Thank You For Your Interest

Based on my personal experiences, being a cancer survivor does not warrant reverence. In fact, having a history of cancer puts me in an unfavourable position, acting as a colossal deterrence in the eyes of potential employers. It has been extremely tiring and demoralising looking for a job. Take the listing below for instance:


Yes, the company censored lest they sue me for libel. That day, the HR called to ask why I had been idle the past year. Because honesty is the best policy (my foot), I told her the reason but also informed that I am now in remission. To which, she stammered, "Oh...wow...hmm congratulations on that." Said to forward my resume to the hiring manager and I'll be notified if I'm shortlisted. They rejected me a few days later without an interview.

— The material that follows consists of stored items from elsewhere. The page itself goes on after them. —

Lemma private4_false ip : 0 <= ip < 2 ^ 32 →
  IPv4.is_private ip = false ↔
  Forall (outside 32 ip) IPv4.private ∨ ip = quad 192 0 0 9 ∨ ip = quad 192 0 0 10.
Proof.
  intros Hip. unfold IPv4.is_private. rewrite andb_false_iff, negb_false_iff, in_networks_false, in_networks_true by done.
  unfold IPv4.private_exceptions. rewrite !Exists_cons, Exists_nil. unfold inside, quad, IPv4.net. cbn [fst snd].
  change (2 ^ (32 - 32)) with 1. apply or_iff_compat_l. lia.
Qed.
Lemma routable4 ip : 0 <= ip < 2 ^ 32 → _is_globally_routable_unicast (V4 ip) = true ↔ public_unicast (V4 ip).
Proof.
  intros Hip. unfold _is_globally_routable_unicast. simpl. unfold IPv4.is_global.
  rewrite !andb_true_iff, !negb_true_iff, private4_false, !in_network_false by done. rewrite Z.eqb_neq.
  split.
  - intros ((((((((H1 & H2) & H3) & _) & H4) & H5) & H6) & H7) & _). simpl.
    destruct H2 as [H2|H2]; [|clear - H2; block_by_block]. unfold IPv4.private in H2. each H2. block_by_block.
  - simpl. intros H. unfold special4 in H. each H.
    assert (Forall (outside 32 ip) IPv4.private ∨ ip = quad 192 0 0 9 ∨ ip = quad 192 0 0 10) as Hp.
    { destruct (decide (ip = quad 192 0 0 9 ∨ ip = quad 192 0 0 10)) as [?|Hn]; [by right|left].
      assert (outside 32 ip (IPv4.net 192 0 0 0 24)) by (clear - Hn A5 A6; open_blocks; lia). block_by_block. }
    split_and!; try done; block_by_block.
Qed.

Definition exception6 (ip : Z) : Prop :=
  ip = hex3 0x2001 1 0 + 1 ∨ ip = hex3 0x2001 1 0 + 2 ∨ hex3 0x2001 3 0 <= ip < hex3 0x2001 4 0 ∨
  hex3 0x2001 4 0x112 <= ip < hex3 0x2001 4 0x113 ∨ hex3 0x2001 0x20 0 <= ip < hex3 0x2001 0x40 0.
Lemma private6_false ip : 0 <= ip < 2 ^ 128 → IPv6.ipv4_mapped ip = None →
  IPv6.is_private ip = false ↔ Forall (outside 128 ip) IPv6.private ∨ exception6 ip.
Proof.
  intros Hip Hm. unfold IPv6.is_private. rewrite Hm, andb_false_iff, negb_false_iff, in_networks_false, in_networks_true by done.
  unfold IPv6.private_exceptions. rewrite !Exists_cons, Exists_nil. unfold exception6. open_blocks.
  apply or_iff_compat_l. lia.
Qed.
Lemma mapped_low ip : 0 <= ip → IPv6.ipv4_mapped ip ≠ None → ip < 2 ^ 48.
Proof.
  unfold IPv6.ipv4_mapped. intros Hip. destruct (_ =? _) eqn:E; [intros _|done].
  rewrite Z.shiftr_div_pow2 in E by done. apply Z.eqb_eq in E. Z.div_mod_to_equations. lia.
Qed.
(** The next network starts where the last one ended. *)
Ltac above H Hge := destruct H as [H|H]; [exfalso; clear - H Hge; lia|clear Hge; rename H into Hge].
(** What the reserved networks and the other blocks leave: 2000::/3. *)
Lemma unicast6 ip : 0 <= ip < 2 ^ 128 → Forall (outside 128 ip) IPv6.reserved → outside 128 ip IPv6.linklocal →
  outside 128 ip IPv6.sitelocal → outside 128 ip IPv6.multicast → outside 128 ip (IPv6.net 0xfc00 0 0 7) →
  hex3 0x2000 0 0 <= ip < hex3 0x4000 0 0.
Proof.
  intros Hip H Hl Hs Hm Hp. unfold IPv6.reserved in H. each H. open_blocks. split.
  - pose proof (proj1 Hip) as Hge. above A Hge. above A0 Hge. above A1 Hge. above A2 Hge. above A3 Hge. above A4 Hge.
    clear - Hge. lia.
  - apply Z.lt_nge. intros Hge. above A5 Hge. above A6 Hge. above A7 Hge. above A8 Hge. above A9 Hge. above A10 Hge.
    above A11 Hge. above A12 Hge. above Hp Hge. above A13 Hge. above Hl Hge. above Hs Hge. above Hm Hge.
    clear - Hge Hip. lia.
Qed.
Lemma routable6 ip scope : 0 <= ip < 2 ^ 128 →
  _is_globally_routable_unicast (V6 ip scope) = true ↔ public_unicast (V6 ip scope).
Proof.
  intros Hip. unfold _is_globally_routable_unicast.
  cbn [is_global is_multicast is_private is_loopback is_link_local is_reserved is_unspecified is_site_local public_unicast].
  rewrite !andb_true_iff, !negb_true_iff, !in_network_false, !in_networks_false by done.
  destruct (decide (IPv6.ipv4_mapped ip = None)) as [Hm|Hm].
  2:{ apply mapped_low in Hm; [|lia]. split.
      - intros (((_ & H) & _) & _). unfold IPv6.reserved in H. each H. clear - A Hip Hm. open_blocks. lia.
      - intros [H _]. clear - H Hm. open_blocks. lia. }
  rewrite private6_false by done. split.
  - intros (((((((H1 & H2) & _) & _) & H3) & H4) & _) & H5).
    destruct H1 as [H1|H1].
    + unfold IPv6.private in H1. each H1. split; [by apply unicast6|]. clear - A A0 A1 A2 A3 A4 A5 A6 A7 A8 A9. block_by_block.
    + clear - H1. unfold exception6 in H1. split; [open_blocks; lia|]. block_by_block.
  - intros [Hu H]. unfold special6 in H. each H.
    assert (Forall (outside 128 ip) IPv6.private ∨ exception6 ip) as Hp.
    { destruct (decide (exception6 ip)) as [?|Hn]; [by right|left].
      assert (outside 128 ip (IPv6.net 0x2001 0 0 23)) by (clear - Hn A A0 A1 A2 A3; unfold exception6 in Hn; open_blocks; lia).
      block_by_block. }
    split_and!; try done; block_by_block.
Qed.
Lemma routable_public a : well_formed a → _is_globally_routable_unicast a = true ↔ public_unicast a.
Proof. destruct a as [ip|ip scope]; [apply routable4|]. intros [? _]. by apply routable6. Qed.
Lemma try_except_Ok {W A} (m : St W A) h w a w' : try_except m h w = (Ok a, w') →
  m w = (Ok a, w') ∨ ∃ e w1 k, m w = (Raise e, w1) ∧ h e = Some k ∧ k w1 = (Ok a, w').
Proof. unfold try_except. destruct (m w) as [[]]; [naive_solver|]. destruct (h e) eqn:E; naive_solver. Qed.
Lemma resolve_public resolver host w r w' : _resolve_public_addresses resolver host w = (r, w') → public_resolution r.
Proof.
  intros H addresses ->. apply try_except_Ok in H as [H|(e & w1 & k & _ & Hk & H)].
  2:{ destruct (is_Exception e); [injection Hk as <-|done]. by injection H. }
  apply bind_Ok_inv in H as (resolved & w1 & _ & H). apply bind_Ok_inv in H as ([] & w2 & _ & H).
  apply bind_Ok_inv in H as (vetted & w3 & Hv & H). apply bind_Ok_inv in H as ([] & w4 & Hn%raise_if_Ok & H).
  injection H as <- _. destruct Hn as [Hn _]. apply bool_decide_eq_false in Hn. injection Hv as Hv _.
  split; [done|]. by eapply vet_resolved_public.
Qed.

(** ** Requests *)

(** A request of the transport for an URL and a path below it: over TLS, to a public address; the server
    must prove the identity of the host in the URL. *)
Definition provider_request (inet_aton : string → bool) (idna_other : string → option string) (check_netloc : string → bool)
    (base_url path : string) (r : EsploraRequest.t) : Prop :=
  ∃ parsed host kind a,
    urlsplit check_netloc base_url = Ok parsed ∧ SplitResult.hostname parsed = Some host ∧
    _canonical_provider_identity inet_aton idna_other host = Ok (kind, EsploraRequest.sni_hostname r) ∧
    public_unicast a ∧ (kind = IP → EsploraRequest.sni_hostname r = compressed a) ∧
    EsploraRequest.url r = "https://" ++ authority a ++ SplitResult.path parsed ++ path.

Section Runs.
Context (check_netloc inet_aton : string → bool) (idna_other : string → option string).

(** The transport on a sequence of calls. *)
Fixpoint get_all (resolver : string → Z → M (list string)) (send : EsploraRequest.t → M EsploraResponse.t)
    (calls : list (string * string * Z)) : T (list (result bytes)) :=
  match calls with
  | [] => ret []
  | (base_url, path, max_bytes) :: rest => λ s,
      let '(r, s') := get check_netloc inet_aton idna_other resolver send base_url path max_bytes s in
      (let! rs := get_all resolver send rest in ret (r :: rs)) s'
  end.

(** The address that [address_for] chooses. *)
Lemma address_for_public resolver kind host hostname s address s' : public_tasks s.2 →
  _canonical_provider_identity inet_aton idna_other host = Ok (kind, hostname) →
  address_for resolver kind hostname s = (Ok address, s') →
  ∃ a, well_formed a ∧ public_unicast a ∧ address = compressed a ∧ (kind = IP → hostname = compressed a).
Proof.
  intros Hp Hi H. destruct kind; simpl in H.
  - apply bind_Ok_inv in H as (addresses & s1 & H & Hh).
    assert (public_resolution (Ok addresses)) as Ha.
    { unfold _pinned_addresses in H. destruct (resolution_of hostname s.2) as [r|] eqn:E.
      - injection H as -> <-. by eapply Hp.
      - destruct (_resolve_public_addresses resolver hostname s.1) as [r w] eqn:Er. injection H as -> <-.
        by eapply resolve_public. }
    destruct (Ha addresses eq_refl) as [Hn Hf]. destruct addresses as [|first rest]; [done|].
    injection Hh as <- _. apply Forall_cons in Hf as [(a & ? & ? & ->) _]. by exists a.
  - injection H as <- <-. unfold _canonical_provider_identity in Hi.
    destruct (ip_address _) as [a|] eqn:Ea.
    + apply result_bind_Ok in Hi as ([] & Hg%raise_when_Ok & Hi). injection Hi as <-.
      rewrite negb_false_iff in Hg. pose proof (ip_address_well_formed _ _ Ea). exists a. split_and!; try done. by apply routable_public.
    + apply result_bind_Ok in Hi as ([] & _ & Hi). apply result_bind_Ok in Hi as (c & _ & Hi).
      by apply result_bind_Ok in Hi as ([] & _ & Hi).
Qed.
Lemma in_world_tasks {A} (m : M A) s : (in_world m s).2.2 = s.2.
Proof. unfold in_world. by destruct (m s.1). Qed.

(** The resolutions that are made stay, and stay public. *)
Definition keeps : relation (World.t * Resolutions) := λ s s',
  (public_tasks s.2 → public_tasks s'.2) ∧ ∀ host r, resolution_of host s.2 = Some r → resolution_of host s'.2 = Some r.
#[local] Instance keeps_preorder : PreOrder keeps.
Proof.
  split; [by intros s|]. intros s1 s2 s3 [Hp1 Hr1] [Hp2 Hr2]. split; auto.
Qed.
Lemma pinned_keeps resolver hostname : respects keeps (_pinned_addresses resolver hostname).
Proof.
  intros s. unfold _pinned_addresses. destruct (resolution_of hostname s.2) as [r|] eqn:E; [done|].
  destruct (_resolve_public_addresses resolver hostname s.1) as [r w] eqn:Er. split; simpl.
  - intros Hs host r'. simpl. destruct (hostname =? host)%string; [|apply Hs]. intros [= <-]. by eapply resolve_public.
  - intros host r' H. simpl. destruct (String.eqb_spec hostname host) as [->|]; [congruence|done].
Qed.
Lemma address_for_keeps resolver kind hostname : respects keeps (address_for resolver kind hostname).
Proof. destruct kind; simpl; [|apply respects_ret, _]. apply respects_bind; [apply _|apply pinned_keeps|]. intros. apply respects_lift, _. Qed.
Lemma in_world_keeps {A} (m : M A) : respects keeps (in_world m).
Proof. intros s. unfold in_world. by destruct (m s.1). Qed.
Lemma get_keeps resolver send base_url path max_bytes :
  respects keeps (get check_netloc inet_aton idna_other resolver send base_url path max_bytes).
Proof.
  unfold get. apply respects_try; [apply _| |].
  - repeat (apply respects_bind; [apply _|first [apply respects_lift, _|apply address_for_keeps|apply in_world_keeps]|intros]).
    destruct a1. repeat (apply respects_bind; [apply _|first [apply respects_lift, _|apply address_for_keeps|apply in_world_keeps]|intros]).
    apply respects_lift, _.
  - intros e k. destruct (is_http_error e); [intros [= <-]; apply respects_raise, _|done].
Qed.

Section Agree.
Context (resolver : string → Z → M (list string)) (send send' : EsploraRequest.t → M EsploraResponse.t).
(** ** Databases *)

Module Sqlite.
Inductive value := NULL | INTEGER (n : Z) | REAL (x : spec_float) | TEXT (s : ustr) | BLOB (b : bytes).
(** A row of [records]; the code is the primary key. *)
Record row := mk_row {
  code : Z; canonical_name : value; record_status : value; recommended_classification : value;
  fall_or_find : value; year_found : value; country : value; latitude : value; longitude : value }.
(** A column of [PRAGMA table_info]: name, type, whether it is NOT NULL, and its place in the primary key. *)
Definition column : Type := string * string * Z * Z.
(** [objects] are the names and types in [sqlite_schema], in the order of the names; the rows of
    [snapshot_metadata] are [None] when it lacks one of the columns [key] and [value]. *)
Record database := mk {
  application_id : Z; user_version : Z; objects : list (string * string); columns : list column;
  integrity_check : list string; snapshot_metadata : option (list (value * value)); records : list row }.
(** Comparison with the values of Python: a REAL may equal an int. *)
Definition is_text (v : value) (s : string) : bool := match v with TEXT t => t == wide s | _ => false end.
Definition is_null (v : value) : bool := match v with NULL => true | _ => false end.
Definition is_int (v : value) (n : Z) : bool :=
  match v with INTEGER m => m =? n | REAL x => equals_int (OFloat x) n | _ => false end.
(** [SELECT ... FROM records WHERE code = ?] *)
Definition find_code (n : Z) (l : list row) : option row := List.find (λ r, code r =? n) l.
End Sqlite.
Definition SOURCE_URL : string :=
  "https://www.lpi.usra.edu/meteor/metbull.cfm?sea=%25&sfor=names&stype=contains&csv=1".
Definition _APPLICATION_ID : Z := 1296192844.
Definition _SCHEMA_VERSION : Z := 2.
Definition _MINIMUM_ROWS : Z := 80000.
Definition _METADATA_KEYS : list string := [
  "schema_version"; "source"; "retrieved_at_utc"; "source_sha256"; "database_sha256"; "row_count";
  "official_database_updated_utc"].
Definition _SOURCE_KEYS : list string := ["name"; "publisher"; "url"].
Definition _INTERNAL_METADATA_KEYS : list string := ["schema_version"; "source_url"; "source_sha256"; "row_count"].
Definition expected_objects : list (string * string) := [
  ("records", "table"); ("records_country_idx", "index"); ("snapshot_metadata", "table")].
Definition expected_columns : list Sqlite.column := [
  ("code", "INTEGER", 0, 1); ("canonical_name", "TEXT", 1, 0); ("record_status", "TEXT", 1, 0);
  ("recommended_classification", "TEXT", 1, 0); ("fall_or_find", "TEXT", 1, 0); ("year_found", "INTEGER", 0, 0);
  ("country", "TEXT", 0, 0); ("latitude", "TEXT", 0, 0); ("longitude", "TEXT", 0, 0)].
(** The row 87447 as the checks expect it. *)
Definition is_sentinel (r : Sqlite.row) : bool :=
  Sqlite.is_text (Sqlite.canonical_name r) "Northwest Africa 18652" && Sqlite.is_text (Sqlite.record_status r) "Relict" &&
  Sqlite.is_text (Sqlite.recommended_classification r) "Relict iron" && Sqlite.is_text (Sqlite.fall_or_find r) "Find" &&
  Sqlite.is_int (Sqlite.year_found r) 2018 && Sqlite.is_text (Sqlite.country r) "Western Sahara" &&
  Sqlite.is_null (Sqlite.latitude r) && Sqlite.is_null (Sqlite.longitude r).
(** A format of database files that reads back what it wrote. *)
#[local] Instance byte_countable : Countable byte.
Proof. apply (inj_countable Byte.to_N Byte.of_N). apply Byte.of_to_N. Defined.
#[local] Instance float_eq_dec : EqDecision SpecFloat.spec_float.
Proof. solve_decision. Defined.
#[local] Instance float_countable : Countable SpecFloat.spec_float.
Proof.
  apply (inj_countable'
    (λ x, match x with
          | SpecFloat.S754_zero s => (1%Z, s, 1%positive, 0) | SpecFloat.S754_infinity s => (2, s, 1%positive, 0)
          | SpecFloat.S754_nan => (3, false, 1%positive, 0) | SpecFloat.S754_finite s m e => (4, s, m, e) end)
    (λ '(k, s, m, e), if k =? 1 then SpecFloat.S754_zero s else if k =? 2 then SpecFloat.S754_infinity s
                      else if k =? 3 then SpecFloat.S754_nan else SpecFloat.S754_finite s m e)).
  by intros [].
Defined.
#[local] Instance value_eq_dec : EqDecision Sqlite.value.
Proof. solve_decision. Defined.
#[local] Instance value_countable : Countable Sqlite.value.
Proof.
  apply (inj_countable'
    (λ v, match v with
          | Sqlite.NULL => inl (inl tt) | Sqlite.INTEGER n => inl (inr n) | Sqlite.REAL x => inr (inl (inl x))
          | Sqlite.TEXT s => inr (inl (inr s)) | Sqlite.BLOB b => inr (inr b) end)
    (λ x : (() + Z) + ((SpecFloat.spec_float + ustr) + bytes), match x with
          | inl (inl _) => Sqlite.NULL | inl (inr n) => Sqlite.INTEGER n | inr (inl (inl x)) => Sqlite.REAL x
          | inr (inl (inr s)) => Sqlite.TEXT s | inr (inr b) => Sqlite.BLOB b end)).
  by intros [].
Defined.
#[local] Instance row_eq_dec : EqDecision Sqlite.row.
Proof. solve_decision. Defined.
#[local] Instance row_countable : Countable Sqlite.row.
Proof.
  apply (inj_countable' (λ '(Sqlite.mk_row a b c d e f g h i), (a, b, c, d, e, f, g, h, i))
    (λ '(a, b, c, d, e, f, g, h, i), Sqlite.mk_row a b c d e f g h i)).
  by intros [].
Defined.
#[local] Instance database_eq_dec : EqDecision Sqlite.database.
Proof. solve_decision. Defined.
#[local] Instance database_countable : Countable Sqlite.database.
Proof.
  apply (inj_countable' (λ '(Sqlite.mk a b c d e f g), (a, b, c, d, e, f, g)) (λ '(a, b, c, d, e, f, g), Sqlite.mk a b c d e f g)).
  by intros [].
Defined.
Fixpoint bits (p : positive) : bytes :=
  match p with xH => [] | xO p' => x00 :: bits p' | xI p' => x01 :: bits p' end.
Fixpoint of_bits (b : bytes) : positive :=
  match b with [] => xH | x :: b' => if Byte.eqb x x00 then xO (of_bits b') else xI (of_bits b') end.
Definition sample_file (db : Sqlite.database) : bytes := bits (countable.encode db).
Definition sample_open (data : bytes) : result Sqlite.database :=
  need (DatabaseError "file is not a database") (countable.decode (of_bits data)).
Lemma sample_open_file db : sample_open (sample_file db) = Ok db.
Proof.
  unfold sample_open, sample_file. assert (∀ p, of_bits (bits p) = p) as -> by (induction p; simpl; congruence).
  by rewrite countable.decode_encode.
Qed.

Lemma row_of_sample count : ∀ n m k, 1 <= n → n + Z.of_nat count <= 87447 → n <= m < n + Z.of_nat count →
  row_of_code m (data_rows (numbered k (rows_from n count))) = Some (map wide (sample_row m)).
Proof.
  induction count as [|count IH]; intros n m k Hn Hc Hm; [lia|].
  cbn [rows_from numbered data_rows omap list_omap snd]. unfold row_of_code. cbn [List.find].
  assert (cell (map wide (sample_row n)) 0 = wide (str_int n)) as -> by reflexivity. rewrite int_of_str_int by lia.
  destruct (Z.eqb_spec n m) as [->|Hne]; [done|]. apply IH; lia.
Qed.
Lemma catalogue_answers_the_csv_witness : ∃ built,
  build_snapshot sample_file sample_csv true (utc 0) None MINIMUM_ROW_COUNT = Ok built ∧
  MeteoriticalBulletinSnapshot.lookup sample_open
    (Files.mk (Some (Snapshot.database built)) (Some (Snapshot.metadata built))) (OInt 17) = published (sample_entry 17).
Proof.
  destruct sample_csv_valid as [Hv Hr].
  destruct (catalogue_answers_the_csv sample_open sample_file sample_csv (utc 0) None MINIMUM_ROW_COUNT _
    sample_open_file Hv ltac:(done) eq_refl ltac:(vm_compute; split; congruence) eq_refl) as (built & Hb & _ & Hl).
  exists built. split; [exact Hb|]. specialize (Hl 17 ltac:(lia)). rewrite Hr, row_of_sample in Hl by lia.
  destruct Hl as (e & [k He] & ->). rewrite sample_row_valid in He by lia. by injection He as <-.
Defined.

(** ** Interrupted updates *)

Lemma bytes_hex_inj a b : bytes_hex a = bytes_hex b → a = b.
Proof. intros H. apply (f_equal bytes_fromhex) in H. rewrite !bytes_fromhex_hex in H. by injection H. Qed.
Lemma check_other_database old new raw metadata : check_metadata old raw = Ok metadata → sha256 new ≠ sha256 old →
  check_metadata new raw = Raise (MetbullUnavailable "metbull_snapshot_hash_mismatch").
Proof.
  intros H Hne. unfold check_metadata in *. destruct raw as [| | | | | |fields]; try done.
  repeat lazymatch type of H with
  | result_bind ?r _ = Ok _ => let a := fresh "a" in let E := fresh "E" in
      apply result_bind_Ok in H as (a & E & H); rewrite E; cbn [result_bind]
  end.
  apply result_bind_Ok in H as (u & Eh & _). apply raise_when_Ok, negb_false_iff, bool_decide_eq_true in Eh as <-.
  rewrite bool_decide_eq_false_2; [done|]. intros Hw%wide_inj%bytes_hex_inj. done.
Qed.

(** There are files that the service accepts. *)
Lemma catalogue_opens_sample : ∃ data text, MeteoriticalBulletinSnapshot.new sample_open (Files.mk (Some data) (Some text)) = Ok tt.
Proof.
  destruct sample_csv_valid as [Hv _].
  destruct (update_opens sample_open sample_file sample_csv (utc 0) None MINIMUM_ROW_COUNT _
    sample_open_file Hv ltac:(done) eq_refl ltac:(vm_compute; split; congruence) eq_refl) as (built & _ & Hopen & _).
  by eexists _, _.
Qed.
(** C17: An update that is interrupted leaves nothing that is half new. While the two files are replaced, a
    service that starts sees the old files, the new ones, or a database that does not belong to the
    description; the last is refused with [metbull_snapshot_hash_mismatch] (unless the two databases have
    one SHA-256 digest). *)
Theorem interrupted_update_is_refused sqlite_open files built old :
  MeteoriticalBulletinSnapshot.new sqlite_open files = Ok tt → Files.database files = Some old →
  sha256 (Snapshot.database built) ≠ sha256 old →
  ∀ state, state ∈ replacements files built →
    state = files ∨ state = Files.mk (Some (Snapshot.database built)) (Some (Snapshot.metadata built)) ∨
    MeteoriticalBulletinSnapshot.new sqlite_open state = Raise (MetbullUnavailable "metbull_snapshot_hash_mismatch").
Proof.
  intros Hnew Hold Hne state Hstate. unfold replacements in Hstate.
  apply elem_of_cons in Hstate as [->|Hstate]; [by left|]. apply elem_of_cons in Hstate as [->|Hstate];
    [right; right|apply list_elem_of_singleton in Hstate as ->; right; by left].
  unfold MeteoriticalBulletinSnapshot.new in *. apply except_as_Ok, result_bind_Ok in Hnew as ([metadata data] & Hload & _).
  unfold _load_metadata in *. rewrite Hold in Hload. cbn [Files.metadata Files.database].
  destruct (Files.metadata files) as [text|]; [|done].
  apply result_bind_Ok in Hload as (u & -> & Hload). apply result_bind_Ok in Hload as (s & -> & Hload).
  cbn [result_bind].   apply result_bind_Ok in Hload as (raw & -> & Hload). cbn [result_bind]. apply result_bind_Ok in Hload as (m & Hm & _). cbn [result_bind].
  by rewrite (check_other_database _ _ _ _ Hm Hne).
Qed.
Lemma interrupted_update_is_refused_witness : ∃ files built,
  MeteoriticalBulletinSnapshot.new sample_open files = Ok tt ∧ Snapshot.metadata built = [] ∧
  ∀ state, state ∈ replacements files built →
    state = files ∨ state = Files.mk (Some (Snapshot.database built)) (Some (Snapshot.metadata built)) ∨
    MeteoriticalBulletinSnapshot.new sample_open state = Raise (MetbullUnavailable "metbull_snapshot_hash_mismatch").
Proof.
  destruct (catalogue_opens_sample) as (old & metadata & Hnew).
  assert (∃ data, sha256 data ≠ sha256 old) as (data & Hne).
  { destruct (decide (sha256 [] = sha256 old)) as [E|E]; [exists [x00]; rewrite <- E; vm_compute; congruence|by exists []]. }
  exists (Files.mk (Some old) (Some metadata)), (Snapshot.mk data [] []). split; [exact Hnew|]. split; [done|].
  by apply (interrupted_update_is_refused sample_open (Files.mk (Some old) (Some metadata)) (Snapshot.mk data [] []) old).
Defined.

You might say that the rejection could be due to other reasons. But I think that for such a simple role with such simple requirements, were they seriously expecting first class honors, major competition winners, and multi-club presidents? Moreover, it was only a contract job. If were someone of such calibre, I would have been elsewhere earning at least 4k per month. Let me add that I had been in customer service before and communication is key, and I also consider myself someone who pays attention to details, which hiring managers wouldn't know if true or false, if they hadn't even granted the chance to meet me and understand me more as a person. Of course, this isn't the only company that probed about my inactivity. And there were others who only asked during the interview itself, and then their faces turned grim upon hearing the reason.

The society judges ex-convicts and is apprehensive about hiring them. That is why the Yellow Ribbon Project came about, isn't it? To integrate ex-convicts into society, to assimilate them into the workforce, to help prove their worth and change perceptions. I think I can actually understand the difficulties they face. Employers seem to shun me thinking I'm a ticking time bomb, threatening to collapse any minute then they have to clear up the mess and waste time and effort again to recruit another employee thereby taking a toll on productivity. Or they think cancer is a contagious disease that can spread after long-term contact with the affected? I don't know. Maybe there is a need for a Red Ribbon Project to help people like me. AML is not like AIDS which I can still try to prevent. It caught me totally off guard and was beyond my wildest dreams okay? Similarly, it can also happen to any being who is healthy at the moment.

I left some interviews feeling hopeful, but it looks like having a positive experience doesn't mean a positive outcome. You must have come across articles berating "millenials" for not being able to endure hardship or demanding benefits that are too high (e.g. salary). First and foremost, I do not like the term "millenials". Why did they have to coin a special term and put a label on us? That aside, I think those articles are one-sided and lack depth. Millenials have had enough of the spotlight, it is time to shed some on the employers instead. Read "Dear Employers, Don't Blame Millenials For Leaving Your Toxic Workplace" by Rice Media. Before you start mocking, yes I'm not even in the position to leave a workplace because there's none to begin with, but point is, the article raises some salient points about not always pushing blame to millenials because employers are also flawed in their own ways.

Indeed, there are jobs whose salaries are not commensurate with experience and expecting too much from fresh graduates. In another interview that I went to, the HR asked me if I knew the financial terms "A", "B" and "C". I said I did not, and I swear she must've thought "What a noob". The job wasn't really a financial job but merely one that does documentation work, so you prepare papers such as "Letter of Credit". Throughout the interview she kept repeating the same 3 terms - well it seemed like her scope and extent of knowledge were limited to those 3 which she kept using to flaunt and intimidate. I sincerely believe that despite not knowing what documents they are, I could pick them up quickly with on-the-job training. Just like you do not sack all your current employees and select new ones who know because the company has introduced a new system or platform. But apparently, they want something more.

Do companies really value inclusivity, or is it just something they flaunt and "pride themselves on" just so that they create a good image of themselves?